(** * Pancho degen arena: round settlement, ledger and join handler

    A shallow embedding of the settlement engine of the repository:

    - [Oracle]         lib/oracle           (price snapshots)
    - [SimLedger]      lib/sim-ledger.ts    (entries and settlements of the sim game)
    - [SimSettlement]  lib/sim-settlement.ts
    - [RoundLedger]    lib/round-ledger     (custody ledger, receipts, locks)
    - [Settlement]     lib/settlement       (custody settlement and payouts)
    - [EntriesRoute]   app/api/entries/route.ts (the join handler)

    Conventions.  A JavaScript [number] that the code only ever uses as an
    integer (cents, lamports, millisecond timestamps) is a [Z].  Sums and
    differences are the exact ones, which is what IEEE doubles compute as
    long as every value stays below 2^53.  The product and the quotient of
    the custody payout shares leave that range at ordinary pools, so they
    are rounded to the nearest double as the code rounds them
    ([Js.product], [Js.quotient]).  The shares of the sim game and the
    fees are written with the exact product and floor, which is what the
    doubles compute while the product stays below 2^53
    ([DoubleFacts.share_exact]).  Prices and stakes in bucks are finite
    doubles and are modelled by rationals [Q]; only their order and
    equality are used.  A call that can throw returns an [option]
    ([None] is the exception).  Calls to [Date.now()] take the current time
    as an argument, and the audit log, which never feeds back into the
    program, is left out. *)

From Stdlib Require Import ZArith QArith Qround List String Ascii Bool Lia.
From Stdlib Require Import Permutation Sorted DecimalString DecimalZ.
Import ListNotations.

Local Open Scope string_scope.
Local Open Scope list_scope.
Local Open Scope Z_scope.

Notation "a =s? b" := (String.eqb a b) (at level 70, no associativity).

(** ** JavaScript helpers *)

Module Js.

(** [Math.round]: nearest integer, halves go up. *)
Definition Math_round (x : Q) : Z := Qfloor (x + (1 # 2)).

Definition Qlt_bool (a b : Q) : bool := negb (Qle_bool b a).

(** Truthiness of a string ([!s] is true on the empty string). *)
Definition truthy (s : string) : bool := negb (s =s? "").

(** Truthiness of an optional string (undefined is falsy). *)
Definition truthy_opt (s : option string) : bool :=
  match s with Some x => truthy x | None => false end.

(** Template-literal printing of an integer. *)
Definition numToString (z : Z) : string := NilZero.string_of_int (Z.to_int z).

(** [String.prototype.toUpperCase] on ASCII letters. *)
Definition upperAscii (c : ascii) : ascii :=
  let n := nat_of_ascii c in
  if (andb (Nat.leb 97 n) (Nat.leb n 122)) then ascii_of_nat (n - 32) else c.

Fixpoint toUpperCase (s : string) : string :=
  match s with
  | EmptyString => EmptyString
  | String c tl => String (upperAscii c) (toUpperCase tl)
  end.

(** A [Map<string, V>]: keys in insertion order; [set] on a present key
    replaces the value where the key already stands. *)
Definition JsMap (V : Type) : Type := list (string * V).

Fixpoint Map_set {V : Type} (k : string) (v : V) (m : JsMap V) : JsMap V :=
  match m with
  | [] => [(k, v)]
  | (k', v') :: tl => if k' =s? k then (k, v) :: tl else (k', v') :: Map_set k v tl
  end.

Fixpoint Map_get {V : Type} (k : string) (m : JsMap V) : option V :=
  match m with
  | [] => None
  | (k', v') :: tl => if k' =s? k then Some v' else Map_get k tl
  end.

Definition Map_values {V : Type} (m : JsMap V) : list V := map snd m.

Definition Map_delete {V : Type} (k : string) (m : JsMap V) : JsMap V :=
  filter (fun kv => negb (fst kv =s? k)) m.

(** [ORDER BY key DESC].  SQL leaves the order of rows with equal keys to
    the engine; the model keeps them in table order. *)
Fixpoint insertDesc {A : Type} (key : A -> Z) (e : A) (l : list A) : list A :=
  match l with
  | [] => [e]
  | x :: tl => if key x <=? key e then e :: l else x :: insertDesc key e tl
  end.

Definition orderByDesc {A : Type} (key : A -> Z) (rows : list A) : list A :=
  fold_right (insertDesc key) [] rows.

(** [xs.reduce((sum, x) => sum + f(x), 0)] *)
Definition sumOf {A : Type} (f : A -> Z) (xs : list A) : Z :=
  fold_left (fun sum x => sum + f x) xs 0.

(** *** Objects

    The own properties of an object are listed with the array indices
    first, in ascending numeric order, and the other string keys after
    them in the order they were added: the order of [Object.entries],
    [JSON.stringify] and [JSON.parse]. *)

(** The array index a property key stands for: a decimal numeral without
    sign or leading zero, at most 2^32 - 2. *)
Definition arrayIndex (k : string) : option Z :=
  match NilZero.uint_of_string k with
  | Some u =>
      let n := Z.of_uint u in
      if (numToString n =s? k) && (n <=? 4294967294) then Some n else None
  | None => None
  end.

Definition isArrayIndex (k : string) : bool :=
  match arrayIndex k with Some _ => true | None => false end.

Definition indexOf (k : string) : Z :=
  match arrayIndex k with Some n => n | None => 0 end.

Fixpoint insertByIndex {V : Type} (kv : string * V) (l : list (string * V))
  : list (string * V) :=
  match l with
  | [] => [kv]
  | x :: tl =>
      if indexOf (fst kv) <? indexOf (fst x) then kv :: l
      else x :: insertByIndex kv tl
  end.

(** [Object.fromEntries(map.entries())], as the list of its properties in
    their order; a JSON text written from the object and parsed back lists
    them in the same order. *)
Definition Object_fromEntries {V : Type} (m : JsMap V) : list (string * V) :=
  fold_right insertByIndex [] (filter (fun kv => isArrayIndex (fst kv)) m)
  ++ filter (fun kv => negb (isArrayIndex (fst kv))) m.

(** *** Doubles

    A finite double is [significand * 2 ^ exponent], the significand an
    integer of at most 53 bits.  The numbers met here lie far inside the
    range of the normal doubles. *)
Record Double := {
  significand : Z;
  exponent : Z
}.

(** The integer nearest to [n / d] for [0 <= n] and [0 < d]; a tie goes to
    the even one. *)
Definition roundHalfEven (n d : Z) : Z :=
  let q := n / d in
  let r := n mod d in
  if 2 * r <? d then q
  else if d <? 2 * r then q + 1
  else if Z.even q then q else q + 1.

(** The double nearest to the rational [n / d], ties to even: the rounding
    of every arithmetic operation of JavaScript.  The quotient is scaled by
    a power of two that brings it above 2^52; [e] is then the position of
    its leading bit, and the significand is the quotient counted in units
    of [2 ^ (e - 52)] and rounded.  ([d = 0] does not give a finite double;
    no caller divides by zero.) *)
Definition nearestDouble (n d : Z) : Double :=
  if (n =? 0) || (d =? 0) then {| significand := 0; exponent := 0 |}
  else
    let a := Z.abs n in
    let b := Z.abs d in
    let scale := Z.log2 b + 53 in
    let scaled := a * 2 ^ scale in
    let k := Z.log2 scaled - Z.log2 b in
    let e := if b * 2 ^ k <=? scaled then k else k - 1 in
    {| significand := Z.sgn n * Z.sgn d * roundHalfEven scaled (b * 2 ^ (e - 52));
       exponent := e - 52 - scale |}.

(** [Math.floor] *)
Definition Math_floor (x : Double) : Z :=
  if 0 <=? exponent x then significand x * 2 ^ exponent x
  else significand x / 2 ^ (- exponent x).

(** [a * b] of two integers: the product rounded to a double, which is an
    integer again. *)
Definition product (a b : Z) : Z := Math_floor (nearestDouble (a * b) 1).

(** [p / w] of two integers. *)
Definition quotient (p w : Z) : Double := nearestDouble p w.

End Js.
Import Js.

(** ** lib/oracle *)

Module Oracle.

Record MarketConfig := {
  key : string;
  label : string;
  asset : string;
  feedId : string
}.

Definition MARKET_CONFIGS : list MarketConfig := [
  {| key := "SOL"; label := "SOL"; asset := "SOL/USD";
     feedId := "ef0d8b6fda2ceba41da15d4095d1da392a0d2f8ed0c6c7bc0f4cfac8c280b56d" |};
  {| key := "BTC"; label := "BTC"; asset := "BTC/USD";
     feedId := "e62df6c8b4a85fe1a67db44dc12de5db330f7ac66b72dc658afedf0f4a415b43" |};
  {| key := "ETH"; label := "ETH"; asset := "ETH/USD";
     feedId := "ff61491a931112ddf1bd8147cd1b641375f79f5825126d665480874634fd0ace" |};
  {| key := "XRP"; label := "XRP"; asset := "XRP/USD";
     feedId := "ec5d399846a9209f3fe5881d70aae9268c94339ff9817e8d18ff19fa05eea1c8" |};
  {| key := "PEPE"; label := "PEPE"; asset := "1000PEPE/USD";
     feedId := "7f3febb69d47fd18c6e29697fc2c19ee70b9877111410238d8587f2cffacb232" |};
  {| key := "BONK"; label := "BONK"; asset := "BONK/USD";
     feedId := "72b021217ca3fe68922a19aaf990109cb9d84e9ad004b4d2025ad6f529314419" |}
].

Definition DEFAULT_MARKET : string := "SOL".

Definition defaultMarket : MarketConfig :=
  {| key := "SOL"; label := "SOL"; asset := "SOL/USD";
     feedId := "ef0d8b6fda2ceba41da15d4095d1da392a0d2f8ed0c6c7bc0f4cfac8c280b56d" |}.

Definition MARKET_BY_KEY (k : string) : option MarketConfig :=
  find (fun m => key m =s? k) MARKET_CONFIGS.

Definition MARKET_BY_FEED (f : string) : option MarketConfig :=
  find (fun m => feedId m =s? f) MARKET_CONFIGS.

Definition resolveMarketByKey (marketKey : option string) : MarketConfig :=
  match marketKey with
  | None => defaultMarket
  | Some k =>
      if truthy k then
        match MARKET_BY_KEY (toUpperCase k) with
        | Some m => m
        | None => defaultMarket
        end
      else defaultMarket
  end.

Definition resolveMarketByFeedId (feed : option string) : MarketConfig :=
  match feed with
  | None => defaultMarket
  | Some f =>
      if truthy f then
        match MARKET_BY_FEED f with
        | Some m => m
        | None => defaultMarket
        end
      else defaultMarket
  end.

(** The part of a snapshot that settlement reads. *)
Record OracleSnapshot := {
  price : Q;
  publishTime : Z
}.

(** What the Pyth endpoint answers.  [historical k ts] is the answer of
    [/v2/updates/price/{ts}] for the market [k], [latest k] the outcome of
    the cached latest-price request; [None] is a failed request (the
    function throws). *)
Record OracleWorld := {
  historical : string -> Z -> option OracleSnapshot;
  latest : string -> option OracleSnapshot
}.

◆ **WORK REQUIRED**: Given the data above, transcribe exactly the lines from the one containing "(fst kv))) m." down to the one containing "let k := Z.log2 scaled - Z.log2 b in", and no others.

◆ **RESPONSE TO THIS EXERCISE**:
  ++ filter (fun kv => negb (isArrayIndex (fst kv))) m.

(** *** Doubles

    A finite double is [significand * 2 ^ exponent], the significand an
    integer of at most 53 bits.  The numbers met here lie far inside the
    range of the normal doubles. *)
Record Double := {
  significand : Z;
  exponent : Z
}.

(** The integer nearest to [n / d] for [0 <= n] and [0 < d]; a tie goes to
    the even one. *)
Definition roundHalfEven (n d : Z) : Z :=
  let q := n / d in
  let r := n mod d in
  if 2 * r <? d then q
  else if d <? 2 * r then q + 1
  else if Z.even q then q else q + 1.

(** The double nearest to the rational [n / d], ties to even: the rounding
    of every arithmetic operation of JavaScript.  The quotient is scaled by
    a power of two that brings it above 2^52; [e] is then the position of
    its leading bit, and the significand is the quotient counted in units
    of [2 ^ (e - 52)] and rounded.  ([d = 0] does not give a finite double;
    no caller divides by zero.) *)
Definition nearestDouble (n d : Z) : Double :=
  if (n =? 0) || (d =? 0) then {| significand := 0; exponent := 0 |}
  else
    let a := Z.abs n in
    let b := Z.abs d in
    let scale := Z.log2 b + 53 in
    let scaled := a * 2 ^ scale in
    let k := Z.log2 scaled - Z.log2 b in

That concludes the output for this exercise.